Travel Trouble

Thu, 16 Aug, 2018Basmah Qazi

Qantas plane’s terrifying mid-air plunge as pilot is left incapacitated

Qantas plane’s terrifying mid-air plunge as pilot is left incapacitated

An investigation has been launched by the Australian Transport Safety Bureau (ATSB) after an incident on a Qantas-owned cargo plane left a pilot incapacitated due to lost cabin pressure.

The Boeing 737 departed from Brisbane on Wednesday night making its way to Melbourne when the crew were alerted to a “wing body overheat warning” causing a reduction of cabin pressure.

The drop forced the crew to wear oxygen masks and descend 20,000 feet over Narrandera in southern NSW.

Due to the First Officer becoming incapacitated, the captain was then forced to descend a further 8,000 feet and divert the aircraft to Canberra a little while after midnight.

Emergency services were waiting at the airport from 11.46 pm on Wednesday, with firefighters and paramedics on standby. Both pilots were taken to hospital as a precautionary measure.

As it was a freight service, no passengers were on board.

The bureau is currently compiling evidence to find out exactly what caused the incident.

“As part of the investigation, the ATSB will collect and examine information on the aircraft’s flight data recorders and interview maintenance and flight crew,” it said in a statement.

The VH-XMO Boeing 737-376 was operated by Express Freighters Australia – a cargo airline based in Sydney. It is a subsidiary of Qantas.

The airline claimed that the air conditioning system was partially at fault for the incident.
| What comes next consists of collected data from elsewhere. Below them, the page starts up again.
(** The context of a session, as [getContext] returns it, is steady when all
    stored contexts are. *)
Lemma steady_getContext (contexts : gmap string SessionContext) (sessionId : string) :
  (forall other context, contexts !! other = Some context -> steady context) ->
  steady (getContext contexts sessionId).2.
Proof.
  intros H. unfold getContext. destruct (contexts !! sessionId) eqn:E; simpl.
  - eapply H. eassumption.
  - apply steady_newContext.
Qed.

Lemma steady_step pgQuery now toISOString contexts question sessionId :
  (forall other context, contexts !! other = Some context -> steady context) ->
  forall other context,
    sessionContexts (processQuestion pgQuery now toISOString contexts question sessionId)
      !! other = Some context ->
    steady context.
Proof.
  intros IH other context.
  pose proof (steady_getContext contexts sessionId IH) as Hold.
  destruct (decide (sessionId = other)) as [<- | Hne].
  - destruct (processQuestion_cases pgQuery now toISOString contexts question sessionId)
      as [E | (entities & p & build & E & _ & Hb & _)]; rewrite E.
    + simpl. rewrite getContext_lookup. intros H. injection H as <-. exact Hold.
    + unfold finish. destruct (executeQuery pgQuery p) as [data | e]; simpl.
      * destruct (Hb data) as [(built & Eb & _ & Hy & Hc) | Eb]; rewrite Eb;
          simpl.
        -- rewrite updateContext_lookup, getContext_again.
           intros H. injection H as <-.
           destruct Hold as (H1 & H2 & H3 & H4 & H5).
           unfold steady. simpl. rewrite Hy. simpl.
           repeat split; try assumption.
           ++ now apply push_cap_length.
           ++ apply push_cap_Forall; [exact H5 | exact Hc].
        -- rewrite getContext_lookup. intros H. injection H as <-. exact Hold.
      * rewrite getContext_lookup. intros H. injection H as <-. exact Hold.
  - rewrite (history_delete _ _ _ _
               (delete_processQuestion pgQuery now toISOString contexts question sessionId)
               Hne).
    apply IH.
Qed.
“The Boeing 737 freighter diverted into Canberra on Wednesday night following a fault with the cabin on-board air conditioning system that affected the ability to maintain pressure in the cabin,” a Qantas spokeswoman said.

“The aircraft landed normally in Canberra and the pilots went to the hospital as a precaution. They were discharged shortly after.”

Qantas will be conducting its own investigation and the plane is currently being inspected by engineers.

A final investigation report is expected by the end of the year.